The timetable also has a hard edge. Either party can terminate the agreement if the merger is not completed by October 21, 2026, with a possible extension to December 5, 2026 if certain regulatory approvals have not been obtained. LivePerson may also owe SoundHound a $5 million termination fee plus expenses in specified circumstances, and where the fee relates to failure of the notes restructuring, expense reimbursement is capped at $3.75 million.
For investors, the filing does not shorten the entire condition list. It shows that the parties are dealing with one obstacle created by the Tel Aviv route, while the remaining proof points still come from the vote, registration, regulation, debt, and cash.
The Waiting Period Still Runs Through The Business
This is not a new turnaround story because the latest operating evidence already showed cost progress alongside commercial weakness. In the first quarter, revenue fell to $56.956 million from $64.700 million a year earlier, while operating loss narrowed to $1.751 million from $16.944 million. Operating cash flow was positive at $9.544 million, but the company also said it continued to observe slower-than-anticipated renewals and new business bookings, primarily driven by customer uncertainty around its financial stability.
That connects the merger to the business. If customers keep delaying renewals or reducing commitments while the company waits for closing, the deal is not only a legal process. It becomes a race between closing and further erosion in the revenue base. Deferred revenue rose to $57.987 million at the end of March from $54.295 million at the end of 2025, but contract acquisition costs fell to $20.856 million from $23.951 million. That is not enough to declare a full commercial recovery.

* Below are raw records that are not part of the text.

Lemma scan_names_entries (h : Host) (prefix directory : string)
    (names : list string) :
  outcome (scan_names h prefix directory names)
  = Ok (map (entry_of h prefix directory) (filter is_mp4 names)).
Proof.
  induction names as [|name names IH]; [reflexivity|].
  simpl. fold (is_mp4 name). destruct (is_mp4 name); simpl; [|exact IH].
  assert (Hm : outcome (try_except any_Exception
                 (os_path_getmtime h (OsPath.join directory name))
                 (fun _ => ret 0))
               = Ok (mtime_or_zero h (OsPath.join directory name))).
  { unfold os_path_getmtime, mtime_or_zero.
    destruct (getmtime h (OsPath.join directory name)); reflexivity. }
  rewrite (outcome_bind_ok _ _ _ Hm), (outcome_bind_ok _ _ _ IH).
  reflexivity.
Qed.

Lemma scan_candidates_entries (h : Host)
    (candidates : list (string * string)) :
  outcome (scan_candidates h candidates)
  = as_outcome (all_entries h candidates).
Proof.
  induction candidates as [|[prefix directory] candidates IH];
    [reflexivity|].
  simpl. unfold directory_entries, os_path_isdir, os_listdir. simpl.
  destruct (isdir h directory); simpl.
  - destruct (listdir h directory) as [names|e]; simpl; [|reflexivity].
    pose proof (scan_names_entries h prefix directory names) as Hn.
    destruct (scan_names h prefix directory names) as [t r].
    simpl in Hn. subst r. simpl.
    destruct (scan_candidates h candidates) as [t' r']. simpl in IH.
    destruct (all_entries h candidates) as [more|e]; simpl in IH; subst r';
      reflexivity.
  - destruct (scan_candidates h candidates) as [t' r']. simpl in *.
    rewrite IH. destruct (all_entries h candidates); reflexivity.
Qed.

Lemma insert_by_mtime_perm (x : Q * string) (l : list (Q * string)) :
  Permutation (insert_by_mtime x l) (x :: l).
Proof.
  induction l as [|y r IH]; simpl; [reflexivity|].
  destruct (Qle_bool (fst y) (fst x)); [reflexivity|].
  rewrite IH. apply perm_swap.
Qed.

Lemma sort_newest_first_perm (l : list (Q * string)) :
  Permutation (sort_newest_first l) l.
Proof.
  induction l as [|x l IH]; simpl; [reflexivity|].
  rewrite insert_by_mtime_perm. constructor. exact IH.
Qed.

Debt reinforces the same point. LivePerson was in compliance at the end of March with the covenant requiring a minimum cash balance of $60 million, and its debt stack still includes current 2026 notes, 2029 notes, and second lien notes. Cash before closing is therefore not just a comfort metric. It affects covenants, the consideration formula, and the company's ability to get through the waiting period without a new pressure round.
Conclusion
LivePerson's update changes closing probability from the Israeli angle. The parties identified a local securities-law bottleneck that could have delayed the stockholder meeting and closing by several months, and chose to pay TASE-cleared holders in cash instead of routing them into SoundHound stock consideration. That is a narrow but real change: one timetable risk is reduced, and holders receive different economics depending on how their shares are held.
The remaining conditions are still heavy: vote, Form S-4, regulatory approvals, Nasdaq listing, debt restructuring, cash, and no material adverse effect. The expected TASE delisting date also gives local holders a bounded event window. Until closing actually occurs, the next filings need to show that LivePerson is not eroding customers or cash while waiting. If the amendment enables a faster closing, operating weakness may become less relevant for shareholders. If it merely removes one delay and the transaction keeps dragging on, LivePerson returns to the old test: customers, cash, and debt need to hold until the merger closes.